:: Dataset records
(** The network: a request with its headers; [None] when the timeout ends it. *)
Class Network (W : Type) := {
  transmit : JsonRequest -> list (string * string) -> W -> option (result HttpResponse string) * W;
  lookup_host : string -> W -> result (list IpAddr) string * W }.

(** [url::Url] *)
Class UrlLib := {
  Url : Type;
  url_parse : string -> result Url string;
  url_scheme : Url -> string;
  url_host_str : Url -> option string;
  url_append_pair : string -> string -> Url -> Url;
  url_as_str : Url -> string }.

Section http.
Context {W : Type} {N : Network W}.

Definition response_body (r : JsonRequest) (response : HttpResponse) : result (list byte) string :=
  if negb (bool_decide (200 <= rs_status response <= 299))
  then Err (rq_url r +:+ " failed with HTTP " +:+ rs_status_text response)
  else if match rs_content_length response with Some n => bool_decide (MAX_JSON_RESPONSE_BYTES < n) | None => false end
  then Err ("response from " +:+ rq_url r +:+ " exceeded " +:+ pretty MAX_JSON_RESPONSE_BYTES +:+ " bytes")
  else rs_bytes response.

Definition send_request (r : JsonRequest) (w : W) : option (result (list byte) string) * W :=
  match transmit r (sent_headers r) w with
  | (Some (Ok response), w') => (Some (response_body r response), w')
  | (Some (Err e), w') => (Some (Err e), w')
  | (None, w') => (None, w')
  end.

Definition fetch_json {T} (from_slice : list byte -> result T string) (r : JsonRequest) : io W T := fun w =>
  match send_request r w with
  | (None, w') => Some (Err ("request to " +:+ rq_url r +:+ " timed out"), w')
  | (Some (Err e), w') => Some (Err e, w')
  | (Some (Ok body), w') =>
      Some (if decide (MAX_JSON_RESPONSE_BYTES < len body)
            then Err ("response from " +:+ rq_url r +:+ " exceeded " +:+ pretty MAX_JSON_RESPONSE_BYTES +:+ " bytes")
            else map_err (from_slice body) (fun err => "invalid JSON from " +:+ rq_url r +:+ ": " +:+ err), w')
  end.
End http.

(** * TXT records *)
Definition DNSADDR_PREFIX : string := "dnsaddr=".
Definition DNSADDR_QUERY_PREFIX : string := "_dnsaddr.".
Definition MAX_DNSADDR_RECURSION : Z := 8.
Definition MAX_DNSADDR_RECORDS_PER_LOOKUP : Z := 32.
Definition MAX_DNSADDR_TOTAL_RECORDS : Z := 128.
Definition MAX_DNSADDR_TXT_BYTES : Z := 4096.
Definition DNS_TXT_RECORD_TYPE : Z := 16.
Definition DEFAULT_DNSADDR_DOH_ENDPOINT : string := "https://cloudflare-dns.com/dns-query".
Definition DEFAULT_DNSADDR_TIMEOUT_SECS : Z := 5.
Definition MAX_DNSADDR_TIMEOUT_SECS : Z := 60.

Definition quote : ascii := Ascii.ascii_of_nat 34.
Definition backslash : ascii := Ascii.ascii_of_nat 92.

Definition txt_too_long : string := "TXT record exceeded " +:+ pretty MAX_DNSADDR_TXT_BYTES +:+ " bytes".

(** One turn of the [while let Some(ch) = chars.next()] loop: what is left, what was
    pushed, and whether the scan is inside a quoted string. *)
Definition txt_turn (ch rest out : list ascii) (in_quote : bool) : result (list ascii * list ascii * bool) string :=
  if decide (ch = [quote]) then Ok (rest, out, negb in_quote)
  else if bool_decide (ch = [backslash]) && in_quote then
    match next_char rest with
    | None => Err "TXT record has trailing escape"
    | Some (next, rest') => Ok (rest', out ++ next, in_quote)
    end
  else if in_quote then Ok (rest, out ++ ch, in_quote)
  else if is_whitespace ch then Ok (rest, out, in_quote)
  else Err ("unexpected unquoted TXT character `" +:+ text ch +:+ "`").

Fixpoint txt_loop (fuel : nat) (l out : list ascii) (in_quote : bool) : result string string :=
  match fuel, next_char l with
  | _, None => if in_quote then Err "TXT record has unterminated quote" else Ok (text out)
  | O, Some _ => Err "the scan did not end"
  | S fuel', Some (ch, rest) =>
      let? (l', out', in_quote') := txt_turn ch rest out in_quote in
      if decide (MAX_DNSADDR_TXT_BYTES < len out') then Err txt_too_long else txt_loop fuel' l' out' in_quote'
  end.

Definition decode_dnsaddr_txt_value (data : string) : result string string :=
  let trimmed := trim data in
  if decide (MAX_DNSADDR_TXT_BYTES < str_len trimmed) then Err txt_too_long
  else if negb (bool_decide (quote ∈ chars trimmed)) then Ok trimmed
  else txt_loop (length (chars trimmed)) (chars trimmed) [] false.

Record DnsJsonAnswer := { record_type : Z; answer_data : string }.
Record DnsJsonResponse := { dns_answer : option (list DnsJsonAnswer) }.

Fixpoint dns_answers (query_name : string) (out : list string) (answers : list DnsJsonAnswer) : result (list string) string :=
  match answers with
  | [] => Ok out
  | a :: answers' =>
      if negb (bool_decide (record_type a = DNS_TXT_RECORD_TYPE)) then dns_answers query_name out answers'
      else if decide (MAX_DNSADDR_TXT_BYTES < str_len (answer_data a))
      then Err ("TXT record exceeded " +:+ pretty MAX_DNSADDR_TXT_BYTES +:+ " bytes for " +:+ query_name)
      else let? value := decode_dnsaddr_txt_value (answer_data a) in
        dns_answers query_name (if str_starts_with DNSADDR_PREFIX value then out ++ [value] else out) answers'
  end.

Definition dns_json_answers (query_name : string) (body : DnsJsonResponse) : result (list string) string :=
  dns_answers query_name [] (default [] (dns_answer body)).

(** * Configuration *)
Record DnsaddrConfig := { dn_enabled : bool; doh_endpoint : string; dn_timeout_secs : Z }.

Definition DnsaddrConfig_default : DnsaddrConfig := {|
  dn_enabled := true; doh_endpoint := DEFAULT_DNSADDR_DOH_ENDPOINT; dn_timeout_secs := DEFAULT_DNSADDR_TIMEOUT_SECS |}.

Definition DnsaddrConfig_validate {U : UrlLib} (c : DnsaddrConfig) : result unit NetError :=
  if negb (dn_enabled c) then Ok tt
  else if decide (dn_timeout_secs c = 0 \/ MAX_DNSADDR_TIMEOUT_SECS < dn_timeout_secs c)
  then Err (config_error ("dnsaddr.timeout_secs must be between 1 and " +:+ pretty MAX_DNSADDR_TIMEOUT_SECS))
  else
    let endpoint := trim (doh_endpoint c) in
    if decide (endpoint = "") then Err (config_error "dnsaddr.doh_endpoint must not be empty when dnsaddr is enabled")
    else
      let? url := map_err (url_parse endpoint) (fun err =>
        config_error ("dnsaddr.doh_endpoint must be a valid HTTPS URL: " +:+ err)) in
      if negb (bool_decide (url_scheme url = "https"))
      then Err (config_error "dnsaddr.doh_endpoint must use https:// to avoid plaintext DNS queries")
      else if negb (bool_decide (is_Some (url_host_str url)))
      then Err (config_error "dnsaddr.doh_endpoint must include a host")
      else Ok tt.

(** * Resolution *)
Inductive DnsFamily : Type := AnyFamily | FamilyV4 | FamilyV6.
Definition family_allows (f : DnsFamily) (ip : IpAddr) : bool :=
  match f, ip with
  | AnyFamily, _ => true | FamilyV4, V4 _ => true | FamilyV6, V6 _ => true | _, _ => false
  end.

Section resolve.
Context {P : PeerIdLib} {M : MultiaddrLib} {U : UrlLib} {W : Type} {N : Network W}.
Context (empty : Multiaddr) (from_slice : list byte -> result DnsJsonResponse string).

Definition is_dns (p : Protocol) : bool := match p with Dns _ | Dns4 _ | Dns6 _ => true | _ => false end.
Definition is_dnsaddr (p : Protocol) : bool := match p with Dnsaddr _ => true | _ => false end.
Definition has_resolvable_dns (addr : Multiaddr) : bool := existsb is_dns (addr_iter addr).
Definition has_dnsaddr (addr : Multiaddr) : bool := existsb is_dnsaddr (addr_iter addr).
Definition has_any_dns (addr : Multiaddr) : bool := has_resolvable_dns addr || has_dnsaddr addr.

Fixpoint first_dns_component (idx : nat) (protocols : list Protocol) : option (nat * string * DnsFamily) :=
  match protocols with
  | [] => None
  | Dns host :: _ => Some (idx, host, AnyFamily)
  | Dns4 host :: _ => Some (idx, host, FamilyV4)
  | Dns6 host :: _ => Some (idx, host, FamilyV6)
  | _ :: l => first_dns_component (S idx) l
  end.
(* ===== verification/Dht.v ===== *)
(** Kademlia discovery (crates/connectivity/dht.rs, dht/keys.rs, dht/state.rs,
    dht/address_records.rs and crates/node/runtime/dht_schedule.rs): provider
    records for the application namespaces, the bookkeeping of the queries, the
    automatic connection to providers, and signed address records. *)

From S2P Require Import Prelude Bytes Text BTree BoundedSet Common AppMessage Relay RelayLimiter Addresses Storage PeerBook PeerCache.
From S2P Require Import ConnectionStrategy StackDiscovery.
From Stdlib Require Import Strings.Byte Ascii.

#[local] Open Scope Z_scope.

Definition MAX_TRACKED_PROVIDER_PEERS : Z := 2048.
Definition PROVIDER_ADDR_LOOKUP_COOLDOWN_SECS : Z := 30.
Definition AUTO_CONNECT_RETRY_COOLDOWN_SECS : Z := 5.
Definition AUTO_CONNECT_RETRY_WINDOW_SECS : Z := 300.
Definition MAX_AUTO_CONNECT_ATTEMPTS_PER_WINDOW : Z := 8.

(** * Configuration *)
Record DhtDiscoveryConfig := {
  dht_enabled : bool;
  dht_announce : bool;
  dht_discover : bool;
  discover_with_rendezvous_peers : bool;
  refresh_interval_secs : Z;
  periodic_bootstrap_interval_secs : option Z;
  query_parallelism : Z;
  provider_key_replicas : Z;
  max_namespaces_per_refresh : Z;
}.

Definition DhtDiscoveryConfig_default : DhtDiscoveryConfig := {|
  dht_enabled := true; dht_announce := true; dht_discover := true; discover_with_rendezvous_peers := true;
  refresh_interval_secs := 300; periodic_bootstrap_interval_secs := Some 300; query_parallelism := 3;
  provider_key_replicas := 3; max_namespaces_per_refresh := 16 |}.

Definition DhtDiscoveryConfig_validate (c : DhtDiscoveryConfig) : result unit NetError :=
  let? _ := reject_if (dht_enabled c && negb (dht_announce c) && negb (dht_discover c))
    (config_error "discovery.dht must enable announce, discover, or be disabled") in
  let? _ := reject_if (bool_decide (max_namespaces_per_refresh c = 0))
    (config_error "discovery.dht.max_namespaces_per_refresh must be at least 1") in
  let? _ := reject_if (bool_decide (query_parallelism c = 0)) (config_error "discovery.dht.query_parallelism must be at least 1") in
  let? _ := reject_if (negb (bool_decide (1 <= provider_key_replicas c <= 3)))
    (config_error "discovery.dht.provider_key_replicas must be between 1 and 3") in
  let? _ := reject_if (bool_decide (periodic_bootstrap_interval_secs c = Some 0))
    (config_error "discovery.dht.periodic_bootstrap_interval_secs must be null or at least 1") in
  reject_if (bool_decide (refresh_interval_secs c = 0)) (config_error "discovery.dht.refresh_interval_secs must be at least 1").

Definition should_discover (c : DhtDiscoveryConfig) (rendezvous_peer_count : Z) : bool :=
  dht_enabled c && dht_discover c && (discover_with_rendezvous_peers c || bool_decide (rendezvous_peer_count = 0)).

(** * Keys *)
(** The [sha2] crate. *)
Class Sha256Lib := { sha256 : list byte -> list byte }.
Class Sha256Laws (S : Sha256Lib) : Prop := { sha256_length bs : len (sha256 bs) = 32 }.

Definition RecordKey : Type := list byte.

Definition DHT_PROVIDER_ANCHOR_PREFIX_BYTES : Z := 2.
Definition DHT_PROVIDER_ANCHOR_MAX_ATTEMPTS : Z := 1048576.
Definition DHT_PROVIDER_ANCHOR_CONTEXT : string := "p2p-net.dht.provider.anchor.v1".
Definition DHT_PEER_ADDRESS_RECORD_CONTEXT : string := "p2p-net.dht.peer-address.v1".
Definition MULTIHASH_SHA2_256_CODE : byte := x12.
Definition SHA2_256_DIGEST_BYTES : byte := x20.

(** [str::rsplit_once]: what follows the last occurrence. *)
Fixpoint list_prefix (p l : list ascii) : option (list ascii) :=
  match p, l with
  | [], _ => Some l
  | x :: p', c :: l' => if decide (c = x) then list_prefix p' l' else None
  | _ :: _, [] => None
  end.

Fixpoint after_last (sep l : list ascii) : option (list ascii) :=
  match l with
  | [] => None
  | _ :: l' => match after_last sep l' with Some r => Some r | None => list_prefix sep l end
  end.

Section dht.
Context {P : PeerIdLib} {M : MultiaddrLib} {S2 : Sha256Lib}.

Definition provider_multihash_key (material : list byte) : RecordKey :=
  [MULTIHASH_SHA2_256_CODE; SHA2_256_DIGEST_BYTES] ++ sha256 material.
(* ===== verification/DhtFacts.v ===== *)
(** Facts about Kademlia discovery: signed address records, the rate of
    automatic dials, the peers disconnected to make room for a dial, the refresh
    schedule, and the refresh of the namespaces. *)

From S2P Require Import Prelude Bytes Text BTree BoundedSet Common AppMessage Observability Relay RelayFacts RelayLimiter Addresses.
From S2P Require Import Connections Storage RelayClient PeerBook PeerCache ConnectionStrategy StackDiscovery Dht DhtEvents.

#[local] Open Scope Z_scope.

(** * Address records *)
Section records.
Context {P : PeerIdLib} {M : MultiaddrLib}.

(** A public address whose last peer component is [peer]: dialling it reaches
    that peer or fails. *)
Definition public_route_to (peer : PeerId) (addr : Multiaddr) : Prop :=
  is_public_direct_addr addr = true /\ extract_last_p2p_peer_id addr = Some peer.

Lemma scan_last l found t b t0 :
  (b = false -> t0 = None) -> (t0 ≠ None -> found = t0) ->
  (foldl scan_route (b, t0) l).2 = Some t -> foldl last_peer_step found l = Some t.
Proof.
  revert found b t0. induction l as [|p l IH]; intros found b t0 Hb Hf; cbn.
  { intros ->. by apply Hf. }
  destruct p; cbn; try (apply IH; auto; fail).
  - destruct b; cbn; apply IH; auto; try done. rewrite (Hb eq_refl). done.
  - apply IH; auto. done.
Qed.

Lemma public_direct_snoc b l t : public_direct b (l ++ [P2p t]) = public_direct b l.
Proof. revert b. induction l as [|p l IH]; intros b; cbn; [done|]. destruct p; cbn; rewrite ?IH; done. Qed.

Context {ML : MultiaddrLaws M}.

Lemma last_p2p_with a t : extract_last_p2p_peer_id (addr_with a (P2p t)) = Some t.
Proof using ML. unfold extract_last_p2p_peer_id. by rewrite addr_iter_with, foldl_app. Qed.

Lemma public_with a t : is_public_direct_addr (addr_with a (P2p t)) = is_public_direct_addr a.
Proof using ML. unfold is_public_direct_addr. by rewrite addr_iter_with, public_direct_snoc. Qed.

Lemma normalize_route addr peer a :
  normalize_public_address_for_peer addr peer = Some a -> public_route_to peer a.
Proof using ML.
  unfold normalize_public_address_for_peer, relay_dial_addr_for_peer, public_route_to.
  destruct (is_p2p_circuit_addr addr), (is_public_direct_addr addr) eqn:Hp; cbn; try done.
  - destruct (_.2) as [q|] eqn:E; [case_decide; [|done]; subst q|]; intros [= <-].
    + split; [done|]. by apply (scan_last _ _ _ false None).
    + by rewrite public_with, last_p2p_with.
  - change (foldl last_peer None) with (foldl last_peer_step None). fold (extract_last_p2p_peer_id addr).
    destruct (extract_last_p2p_peer_id addr) as [q|] eqn:E; [case_decide; [|done]; subst q|]; intros [= <-].
    + done.
    + by rewrite public_with, last_p2p_with.
Qed.

(** An address this normalisation returned is returned as it is. *)
Lemma normalize_idem addr peer a :
  normalize_public_address_for_peer addr peer = Some a -> normalize_public_address_for_peer a peer = Some a.
Proof using ML.
  intros H. pose proof (normalize_route _ _ _ H) as [Hp Hl]. revert H.
  unfold normalize_public_address_for_peer at 1. destruct (is_p2p_circuit_addr addr) eqn:Hc.
  - destruct (is_public_direct_addr addr); cbn; [|done]. intros H.
    assert (is_p2p_circuit_addr a = true /\ relay_dial_addr_for_peer a peer = Some a) as [Hca Hr].
    { revert H. unfold relay_dial_addr_for_peer at 1. rewrite Hc. cbn. destruct (_.2) as [q|] eqn:E.
      - case_decide; [|done]. intros [= <-]. split; [done|]. unfold relay_dial_addr_for_peer. rewrite Hc, E. cbn.
        by rewrite decide_True.
      - intros [= <-]. by rewrite circuit_with, Hc, dial_route_with. }
    unfold normalize_public_address_for_peer. by rewrite Hca, Hp.
  - destruct (is_public_direct_addr addr); cbn; [|done]. intros H.
    assert (is_p2p_circuit_addr a = false) as Hca.
    { destruct (foldl last_peer None _) as [q|]; [case_decide; [|done]|]; injection H as <-; [done|].
      by rewrite circuit_with, Hc. }
    unfold normalize_public_address_for_peer. rewrite Hca, Hp. cbn.
    change (foldl last_peer None) with (foldl last_peer_step None). fold (extract_last_p2p_peer_id a).
    rewrite Hl. by rewrite decide_True.
Qed.

Lemma push_normalized_spec peer l acc :
  NoDup acc -> Forall (public_route_to peer) acc ->
  let out := foldl (push_normalized peer) acc l in
  NoDup out /\ Forall (public_route_to peer) out /\ (length out <= length acc + length l)%nat.
Proof using ML.
  revert acc. induction l as [|a l IH]; intros acc Hn Hf; cbn; [split_and!; auto; lia|].
  enough (NoDup (push_normalized peer acc a) /\ Forall (public_route_to peer) (push_normalized peer acc a) /\
          (length (push_normalized peer acc a) <= S (length acc))%nat) as (H1 & H2 & H3).
  { destruct (IH _ H1 H2) as (? & ? & ?). split_and!; auto; lia. }
  unfold push_normalized, push_unique. destruct (normalize_public_address_for_peer a peer) as [b|] eqn:E; [|auto].
  case_decide; [auto|]. split_and!.
  - apply NoDup_app. split_and!; auto; [set_solver|]. apply NoDup_singleton.
  - apply Forall_app. split; [done|]. constructor; [by eapply normalize_route|done].
  - rewrite length_app. cbn. lia.
Qed.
::::
--- What you need to do ---
What is asked for is an exact copy of the lines above from the one containing "let endpoint := trim (doh_endpoint c) in" through the one containing "first_dns_component (S idx) l", and only those.

--- Task result ---
    let endpoint := trim (doh_endpoint c) in
    if decide (endpoint = "") then Err (config_error "dnsaddr.doh_endpoint must not be empty when dnsaddr is enabled")
    else
      let? url := map_err (url_parse endpoint) (fun err =>
        config_error ("dnsaddr.doh_endpoint must be a valid HTTPS URL: " +:+ err)) in
      if negb (bool_decide (url_scheme url = "https"))
      then Err (config_error "dnsaddr.doh_endpoint must use https:// to avoid plaintext DNS queries")
      else if negb (bool_decide (is_Some (url_host_str url)))
      then Err (config_error "dnsaddr.doh_endpoint must include a host")
      else Ok tt.

(** * Resolution *)
Inductive DnsFamily : Type := AnyFamily | FamilyV4 | FamilyV6.
Definition family_allows (f : DnsFamily) (ip : IpAddr) : bool :=
  match f, ip with
  | AnyFamily, _ => true | FamilyV4, V4 _ => true | FamilyV6, V6 _ => true | _, _ => false
  end.

Section resolve.
Context {P : PeerIdLib} {M : MultiaddrLib} {U : UrlLib} {W : Type} {N : Network W}.
Context (empty : Multiaddr) (from_slice : list byte -> result DnsJsonResponse string).

Definition is_dns (p : Protocol) : bool := match p with Dns _ | Dns4 _ | Dns6 _ => true | _ => false end.
Definition is_dnsaddr (p : Protocol) : bool := match p with Dnsaddr _ => true | _ => false end.
Definition has_resolvable_dns (addr : Multiaddr) : bool := existsb is_dns (addr_iter addr).
Definition has_dnsaddr (addr : Multiaddr) : bool := existsb is_dnsaddr (addr_iter addr).
Definition has_any_dns (addr : Multiaddr) : bool := has_resolvable_dns addr || has_dnsaddr addr.

Fixpoint first_dns_component (idx : nat) (protocols : list Protocol) : option (nat * string * DnsFamily) :=
  match protocols with
  | [] => None
  | Dns host :: _ => Some (idx, host, AnyFamily)
  | Dns4 host :: _ => Some (idx, host, FamilyV4)
  | Dns6 host :: _ => Some (idx, host, FamilyV6)
  | _ :: l => first_dns_component (S idx) l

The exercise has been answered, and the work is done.